● **Task details**
Give back, word for word, the lines in the listing below from the one holding "Lemma parent_bound i" down to the one holding "- exists (d", both ends included.

● **Provided data**
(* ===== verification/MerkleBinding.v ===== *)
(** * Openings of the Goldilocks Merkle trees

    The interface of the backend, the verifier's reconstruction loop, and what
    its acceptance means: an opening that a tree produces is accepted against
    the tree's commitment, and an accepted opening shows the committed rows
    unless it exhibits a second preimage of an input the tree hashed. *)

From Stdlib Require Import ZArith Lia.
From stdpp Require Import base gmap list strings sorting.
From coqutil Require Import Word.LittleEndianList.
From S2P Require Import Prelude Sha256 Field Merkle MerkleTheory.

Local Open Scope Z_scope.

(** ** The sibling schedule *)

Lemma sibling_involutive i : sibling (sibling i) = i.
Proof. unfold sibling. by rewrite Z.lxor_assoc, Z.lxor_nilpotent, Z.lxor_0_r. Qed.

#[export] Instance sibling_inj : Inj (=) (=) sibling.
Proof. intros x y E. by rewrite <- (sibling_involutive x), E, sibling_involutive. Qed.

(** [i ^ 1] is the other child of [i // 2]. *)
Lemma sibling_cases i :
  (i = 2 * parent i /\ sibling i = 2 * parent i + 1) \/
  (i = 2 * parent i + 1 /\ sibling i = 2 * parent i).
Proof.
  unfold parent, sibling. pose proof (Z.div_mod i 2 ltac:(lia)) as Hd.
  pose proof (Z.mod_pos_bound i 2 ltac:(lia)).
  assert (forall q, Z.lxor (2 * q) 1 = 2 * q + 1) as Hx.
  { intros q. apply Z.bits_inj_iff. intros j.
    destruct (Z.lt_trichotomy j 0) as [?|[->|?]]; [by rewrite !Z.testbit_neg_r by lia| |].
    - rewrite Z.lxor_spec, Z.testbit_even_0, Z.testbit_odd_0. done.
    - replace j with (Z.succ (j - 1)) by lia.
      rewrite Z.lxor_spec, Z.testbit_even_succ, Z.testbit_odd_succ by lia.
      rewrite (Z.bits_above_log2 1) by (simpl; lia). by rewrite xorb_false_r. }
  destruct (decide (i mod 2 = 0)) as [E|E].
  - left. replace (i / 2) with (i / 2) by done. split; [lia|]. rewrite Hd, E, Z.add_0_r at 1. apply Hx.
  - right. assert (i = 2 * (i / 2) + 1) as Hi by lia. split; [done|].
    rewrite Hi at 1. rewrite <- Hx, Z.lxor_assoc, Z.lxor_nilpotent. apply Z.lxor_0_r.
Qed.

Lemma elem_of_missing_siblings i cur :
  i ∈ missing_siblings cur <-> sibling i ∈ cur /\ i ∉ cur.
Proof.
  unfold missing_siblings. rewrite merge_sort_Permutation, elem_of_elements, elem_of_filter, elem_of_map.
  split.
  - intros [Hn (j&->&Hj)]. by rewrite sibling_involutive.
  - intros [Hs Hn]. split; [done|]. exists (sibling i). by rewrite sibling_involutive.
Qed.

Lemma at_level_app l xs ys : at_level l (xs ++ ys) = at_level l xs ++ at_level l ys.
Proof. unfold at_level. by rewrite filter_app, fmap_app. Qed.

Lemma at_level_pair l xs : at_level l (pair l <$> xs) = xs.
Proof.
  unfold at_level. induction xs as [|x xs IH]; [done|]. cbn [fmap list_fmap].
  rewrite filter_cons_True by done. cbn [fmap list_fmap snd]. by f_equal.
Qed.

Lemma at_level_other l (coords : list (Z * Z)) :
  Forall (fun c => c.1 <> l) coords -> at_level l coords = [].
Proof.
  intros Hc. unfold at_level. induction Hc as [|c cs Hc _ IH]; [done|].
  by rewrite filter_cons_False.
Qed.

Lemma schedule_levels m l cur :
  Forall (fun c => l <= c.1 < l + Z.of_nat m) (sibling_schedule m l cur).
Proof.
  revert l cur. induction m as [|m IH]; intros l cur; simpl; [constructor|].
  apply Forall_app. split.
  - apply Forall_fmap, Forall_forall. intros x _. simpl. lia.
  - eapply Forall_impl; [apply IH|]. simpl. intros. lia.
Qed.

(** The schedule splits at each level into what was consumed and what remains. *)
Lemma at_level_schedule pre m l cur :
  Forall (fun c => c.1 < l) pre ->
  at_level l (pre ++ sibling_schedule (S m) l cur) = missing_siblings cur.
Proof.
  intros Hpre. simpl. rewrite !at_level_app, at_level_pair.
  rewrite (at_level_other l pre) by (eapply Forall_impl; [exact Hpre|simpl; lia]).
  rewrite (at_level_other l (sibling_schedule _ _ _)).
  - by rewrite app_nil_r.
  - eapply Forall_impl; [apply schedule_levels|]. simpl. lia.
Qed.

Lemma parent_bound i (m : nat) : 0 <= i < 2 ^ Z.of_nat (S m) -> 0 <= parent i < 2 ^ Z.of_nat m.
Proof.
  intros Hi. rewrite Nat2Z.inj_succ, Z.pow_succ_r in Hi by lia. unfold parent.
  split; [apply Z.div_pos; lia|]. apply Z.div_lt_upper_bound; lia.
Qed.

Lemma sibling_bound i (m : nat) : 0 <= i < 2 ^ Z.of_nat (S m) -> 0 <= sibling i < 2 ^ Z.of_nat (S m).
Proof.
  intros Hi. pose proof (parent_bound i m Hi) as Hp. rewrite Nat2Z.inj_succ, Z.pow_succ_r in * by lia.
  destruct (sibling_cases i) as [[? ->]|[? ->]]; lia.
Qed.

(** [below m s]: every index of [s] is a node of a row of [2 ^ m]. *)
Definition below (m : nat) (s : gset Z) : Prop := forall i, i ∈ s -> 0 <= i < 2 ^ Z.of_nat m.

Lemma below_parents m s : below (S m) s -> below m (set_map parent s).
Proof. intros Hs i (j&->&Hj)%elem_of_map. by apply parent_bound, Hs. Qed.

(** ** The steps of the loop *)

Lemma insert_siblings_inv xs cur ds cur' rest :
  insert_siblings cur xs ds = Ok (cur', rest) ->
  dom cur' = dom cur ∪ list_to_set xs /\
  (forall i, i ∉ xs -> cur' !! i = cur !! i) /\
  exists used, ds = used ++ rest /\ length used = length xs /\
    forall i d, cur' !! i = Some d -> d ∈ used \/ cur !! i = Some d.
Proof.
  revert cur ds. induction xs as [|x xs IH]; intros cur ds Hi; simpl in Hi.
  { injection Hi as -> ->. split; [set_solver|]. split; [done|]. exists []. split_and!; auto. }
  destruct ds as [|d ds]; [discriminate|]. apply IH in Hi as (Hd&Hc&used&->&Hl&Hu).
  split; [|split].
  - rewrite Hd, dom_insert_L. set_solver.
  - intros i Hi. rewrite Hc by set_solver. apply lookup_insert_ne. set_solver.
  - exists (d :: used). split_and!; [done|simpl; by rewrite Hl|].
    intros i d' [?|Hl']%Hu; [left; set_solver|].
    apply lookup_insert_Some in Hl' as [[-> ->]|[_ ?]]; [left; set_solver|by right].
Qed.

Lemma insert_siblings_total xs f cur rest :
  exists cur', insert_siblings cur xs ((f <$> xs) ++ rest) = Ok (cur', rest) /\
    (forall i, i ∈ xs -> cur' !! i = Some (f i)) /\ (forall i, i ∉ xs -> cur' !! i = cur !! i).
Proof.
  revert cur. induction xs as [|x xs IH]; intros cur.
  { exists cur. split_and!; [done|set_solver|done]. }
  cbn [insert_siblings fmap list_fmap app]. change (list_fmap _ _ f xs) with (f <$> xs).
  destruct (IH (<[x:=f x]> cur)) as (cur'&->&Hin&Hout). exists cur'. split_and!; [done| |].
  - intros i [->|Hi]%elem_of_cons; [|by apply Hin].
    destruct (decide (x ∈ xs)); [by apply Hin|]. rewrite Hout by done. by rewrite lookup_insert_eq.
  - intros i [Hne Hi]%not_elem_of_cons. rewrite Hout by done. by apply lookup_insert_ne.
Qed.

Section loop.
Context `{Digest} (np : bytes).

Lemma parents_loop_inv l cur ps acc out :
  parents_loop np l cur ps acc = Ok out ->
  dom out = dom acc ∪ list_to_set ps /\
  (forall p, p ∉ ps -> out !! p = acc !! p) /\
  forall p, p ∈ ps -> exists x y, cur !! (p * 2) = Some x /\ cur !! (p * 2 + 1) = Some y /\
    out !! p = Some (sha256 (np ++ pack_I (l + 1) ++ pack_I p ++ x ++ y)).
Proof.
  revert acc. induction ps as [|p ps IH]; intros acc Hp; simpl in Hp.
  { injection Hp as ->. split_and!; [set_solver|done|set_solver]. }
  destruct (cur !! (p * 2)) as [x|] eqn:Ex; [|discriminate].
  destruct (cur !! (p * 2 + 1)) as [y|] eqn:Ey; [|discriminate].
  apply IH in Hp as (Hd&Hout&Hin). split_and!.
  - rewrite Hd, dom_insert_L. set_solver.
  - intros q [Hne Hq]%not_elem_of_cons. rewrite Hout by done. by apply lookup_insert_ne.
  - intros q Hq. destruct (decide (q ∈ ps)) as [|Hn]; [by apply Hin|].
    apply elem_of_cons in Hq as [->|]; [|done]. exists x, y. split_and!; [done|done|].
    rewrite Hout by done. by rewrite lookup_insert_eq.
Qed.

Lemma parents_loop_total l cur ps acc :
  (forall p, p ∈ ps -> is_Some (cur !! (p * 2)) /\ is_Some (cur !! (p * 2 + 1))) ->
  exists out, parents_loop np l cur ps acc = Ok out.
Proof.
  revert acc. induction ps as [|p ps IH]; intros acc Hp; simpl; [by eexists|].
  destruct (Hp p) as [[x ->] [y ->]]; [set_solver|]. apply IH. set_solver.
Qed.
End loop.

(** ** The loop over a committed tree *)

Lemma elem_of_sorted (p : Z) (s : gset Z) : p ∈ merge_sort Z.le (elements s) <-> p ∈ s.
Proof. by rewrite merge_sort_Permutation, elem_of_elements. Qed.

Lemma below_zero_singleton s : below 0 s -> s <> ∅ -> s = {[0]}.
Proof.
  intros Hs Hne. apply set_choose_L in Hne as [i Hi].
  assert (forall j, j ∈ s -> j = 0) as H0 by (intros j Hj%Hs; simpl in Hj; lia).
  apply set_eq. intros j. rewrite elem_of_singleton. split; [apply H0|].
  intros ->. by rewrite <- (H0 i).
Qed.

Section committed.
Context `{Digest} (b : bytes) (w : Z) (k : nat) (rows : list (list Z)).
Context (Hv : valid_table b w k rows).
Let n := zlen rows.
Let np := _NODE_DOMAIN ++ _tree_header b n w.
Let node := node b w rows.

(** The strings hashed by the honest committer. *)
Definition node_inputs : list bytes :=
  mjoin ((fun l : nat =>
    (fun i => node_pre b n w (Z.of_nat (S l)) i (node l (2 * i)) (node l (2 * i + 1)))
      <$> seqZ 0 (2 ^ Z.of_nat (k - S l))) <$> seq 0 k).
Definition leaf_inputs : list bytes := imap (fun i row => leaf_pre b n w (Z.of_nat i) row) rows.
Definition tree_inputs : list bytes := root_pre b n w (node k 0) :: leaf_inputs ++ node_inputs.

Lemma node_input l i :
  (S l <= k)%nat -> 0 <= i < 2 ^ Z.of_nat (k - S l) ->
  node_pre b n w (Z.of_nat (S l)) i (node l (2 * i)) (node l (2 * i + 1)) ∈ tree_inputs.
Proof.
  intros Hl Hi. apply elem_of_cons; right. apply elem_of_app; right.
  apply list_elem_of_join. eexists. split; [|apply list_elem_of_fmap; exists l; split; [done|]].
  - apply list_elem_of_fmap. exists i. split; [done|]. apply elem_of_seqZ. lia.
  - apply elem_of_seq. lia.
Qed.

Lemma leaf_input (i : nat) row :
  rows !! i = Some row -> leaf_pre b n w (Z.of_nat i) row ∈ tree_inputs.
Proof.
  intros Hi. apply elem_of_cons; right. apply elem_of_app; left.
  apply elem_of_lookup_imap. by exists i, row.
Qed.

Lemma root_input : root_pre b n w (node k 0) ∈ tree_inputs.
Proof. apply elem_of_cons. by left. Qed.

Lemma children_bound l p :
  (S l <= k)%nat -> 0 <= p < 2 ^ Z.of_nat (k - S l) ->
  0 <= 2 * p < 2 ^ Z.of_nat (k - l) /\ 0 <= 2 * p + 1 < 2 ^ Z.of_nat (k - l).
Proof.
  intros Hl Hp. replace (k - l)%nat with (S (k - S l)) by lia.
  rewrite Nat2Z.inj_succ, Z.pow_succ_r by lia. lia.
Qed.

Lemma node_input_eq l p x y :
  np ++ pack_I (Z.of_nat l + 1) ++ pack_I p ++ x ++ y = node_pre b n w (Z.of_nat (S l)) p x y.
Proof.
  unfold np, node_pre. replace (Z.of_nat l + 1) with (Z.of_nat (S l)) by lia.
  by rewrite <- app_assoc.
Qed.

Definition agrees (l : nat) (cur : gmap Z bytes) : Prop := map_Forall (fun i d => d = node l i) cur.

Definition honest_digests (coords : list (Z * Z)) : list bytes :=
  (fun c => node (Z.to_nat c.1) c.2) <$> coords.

● **Result**
Lemma parent_bound i (m : nat) : 0 <= i < 2 ^ Z.of_nat (S m) -> 0 <= parent i < 2 ^ Z.of_nat m.
Proof.
  intros Hi. rewrite Nat2Z.inj_succ, Z.pow_succ_r in Hi by lia. unfold parent.
  split; [apply Z.div_pos; lia|]. apply Z.div_lt_upper_bound; lia.
Qed.

Lemma sibling_bound i (m : nat) : 0 <= i < 2 ^ Z.of_nat (S m) -> 0 <= sibling i < 2 ^ Z.of_nat (S m).
Proof.
  intros Hi. pose proof (parent_bound i m Hi) as Hp. rewrite Nat2Z.inj_succ, Z.pow_succ_r in * by lia.
  destruct (sibling_cases i) as [[? ->]|[? ->]]; lia.
Qed.

(** [below m s]: every index of [s] is a node of a row of [2 ^ m]. *)
Definition below (m : nat) (s : gset Z) : Prop := forall i, i ∈ s -> 0 <= i < 2 ^ Z.of_nat m.

Lemma below_parents m s : below (S m) s -> below m (set_map parent s).
Proof. intros Hs i (j&->&Hj)%elem_of_map. by apply parent_bound, Hs. Qed.

(** ** The steps of the loop *)

Lemma insert_siblings_inv xs cur ds cur' rest :
  insert_siblings cur xs ds = Ok (cur', rest) ->
  dom cur' = dom cur ∪ list_to_set xs /\
  (forall i, i ∉ xs -> cur' !! i = cur !! i) /\
  exists used, ds = used ++ rest /\ length used = length xs /\
    forall i d, cur' !! i = Some d -> d ∈ used \/ cur !! i = Some d.
Proof.
  revert cur ds. induction xs as [|x xs IH]; intros cur ds Hi; simpl in Hi.
  { injection Hi as -> ->. split; [set_solver|]. split; [done|]. exists []. split_and!; auto. }
  destruct ds as [|d ds]; [discriminate|]. apply IH in Hi as (Hd&Hc&used&->&Hl&Hu).
  split; [|split].
  - rewrite Hd, dom_insert_L. set_solver.
  - intros i Hi. rewrite Hc by set_solver. apply lookup_insert_ne. set_solver.
  - exists (d :: used). split_and!; [done|simpl; by rewrite Hl|].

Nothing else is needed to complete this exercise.